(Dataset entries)

-*-

(** What each reason for an exclusion denies. *)
Definition passes (skill : SkillDefinition) (reason : SkillExcludedReason) : Prop :=
  let policy := validation_policy input in
  match reason with
  | Unavailable => availability skill = Available
  | DisabledByPolicy => setting policy_enabled (policy_set input) (id_of skill) true = true
  | NotMatched => ∃ r, invoked skill r
  | DisabledModelInvocation => disable_model_invocation (runtime skill) = true → asked skill
  | ValidationRejected =>
      compliant (agentskills_strict (conformance skill)) = true ∨
      strict_agentskills policy = false ∧ accept_openclaw_profile policy = true ∧
      compliant (openclaw_compat (conformance skill)) = true
  | InvalidMetadata => activation_blocked (policy_hints skill) = false
  | TrustBlocked => allow_untrusted_install policy = true ∨ trust_level (runtime skill) ≠ Untrusted
  | SecurityBlocked => security_scan_on_resolve policy = true → ¬ insecure skill
  | DependencyMissing => preflight_on_resolve policy = true →
      ∀ k name, gives (required (dependencies skill) k) name → met host (dependency_input input) k name
  | NotFound => True
  end.
Definition gates : list SkillExcludedReason :=
  [Unavailable; DisabledByPolicy; NotMatched; DisabledModelInvocation; ValidationRejected; InvalidMetadata;
   TrustBlocked; SecurityBlocked; DependencyMissing].
Definition first_failing (skill : SkillDefinition) (reason : SkillExcludedReason) : Prop :=
  ∃ before later, gates = before ++ reason :: later ∧ Forall (passes skill) before ∧ ¬ passes skill reason.
(** Of several entries with an identifier, the first counts. *)
Definition listed (skill : SkillDefinition) : Prop :=
  ∃ l1 l2, catalog input = l1 ++ skill :: l2 ∧ id_of skill ∉ id_of <$> l1.

(** ** The gates decide what they mean *)

Lemma elem_normalize_set values name : name ∈ normalize_set values ↔ gives values name.
Proof using Type.
  unfold normalize_set, gives. rewrite elem_ordered_elements by apply _.
  rewrite elem_of_list_to_set, list_elem_of_filter, list_elem_of_fmap. naive_solver.
Qed.
Lemma dependency_status_satisfied b s : dependency_status b s = Satisfied ↔ b = false ∧ s = true.
Proof using Type. destruct b, s; naive_solver. Qed.
Lemma binary_in_path_spec name : binary_in_path host name (path_override (dependency_input input)) = true ↔
  on_path host (dependency_input input) name.
Proof using Type.
  unfold binary_in_path, on_path, binary_in_directory.
  assert (∀ raw, existsb (λ base, is_file host (join_path base name)) (split_paths raw) = true ↔
    ∃ base, base ∈ split_paths raw ∧ is_file host (join_path base name) = true) as Hex by (intros; apply existsb_elem).
  destruct (path_override _) as [raw|]; [|destruct (env_var host _) as [raw|]]; rewrite ?Hex; naive_solver.
Qed.
Lemma env_var_satisfied_spec name : env_var_satisfied host name = true ↔ ∃ v, env_var host name = Some v ∧ trim v ≠ [].
Proof using Type.
  unfold env_var_satisfied. destruct (env_var host name) as [v|]; [|naive_solver].
  rewrite negb_true_iff, bool_decide_eq_false. naive_solver.
Qed.
Lemma diagnose_satisfied k names blocked satisfied hint :
  Forall (λ d, status d = Satisfied) (diagnose k (normalize_set names) (normalize_set blocked) satisfied hint) ↔
  ∀ name, gives names name → ¬ gives blocked name ∧ satisfied name = true.
Proof using Type.
  unfold diagnose, elem. rewrite Forall_fmap, Forall_forall.
  split; intros H name Hn; specialize (H name); rewrite elem_normalize_set in *; specialize (H Hn); revert H; cbn;
    by rewrite dependency_status_satisfied, bool_decide_eq_false, elem_normalize_set.
Qed.
Lemma failing_none diagnostics : failing_diagnostics diagnostics = [] ↔ Forall (λ d, status d = Satisfied) diagnostics.
Proof using Type.
  unfold failing_diagnostics. induction diagnostics as [|d l IH]; [by split|].
  rewrite filter_cons, Forall_cons, <-IH. destruct (status d) eqn:Hs; (destruct (decide _) as [Hd|Hd]; [|naive_solver]).
  - by destruct Hd.
  - by split; [|intros []].
  - by split; [|intros []].
Qed.
Lemma dependency_failures_spec skill :
  dependency_failures host skill (validation_policy input) (dependency_input input) = [] ↔ passes skill DependencyMissing.
Proof using Type.
  unfold dependency_failures, passes. destruct (preflight_on_resolve _); [|naive_solver]. cbn [negb].
  rewrite failing_none. unfold evaluate_dependency_set. rewrite sort_on_perm, !Forall_app, !diagnose_satisfied.
  unfold elem. setoid_rewrite env_var_satisfied_spec. setoid_rewrite binary_in_path_spec.
  setoid_rewrite bool_decide_eq_true. setoid_rewrite elem_normalize_set. split.
  - intros (? & ? & ? & ? & ?) _ []; cbn; auto.
  - intros H. split_and!; [apply (H eq_refl Env)|apply (H eq_refl ApiKey)|apply (H eq_refl Bin)
                          |apply (H eq_refl Command)|apply (H eq_refl Mcp)].
Qed.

-*-

• What this task involves:
From the entries above, list each line with "Prop" in it.

• Answer for this exercise:
Definition passes (skill : SkillDefinition) (reason : SkillExcludedReason) : Prop :=
Definition first_failing (skill : SkillDefinition) (reason : SkillExcludedReason) : Prop :=
Definition listed (skill : SkillDefinition) : Prop :=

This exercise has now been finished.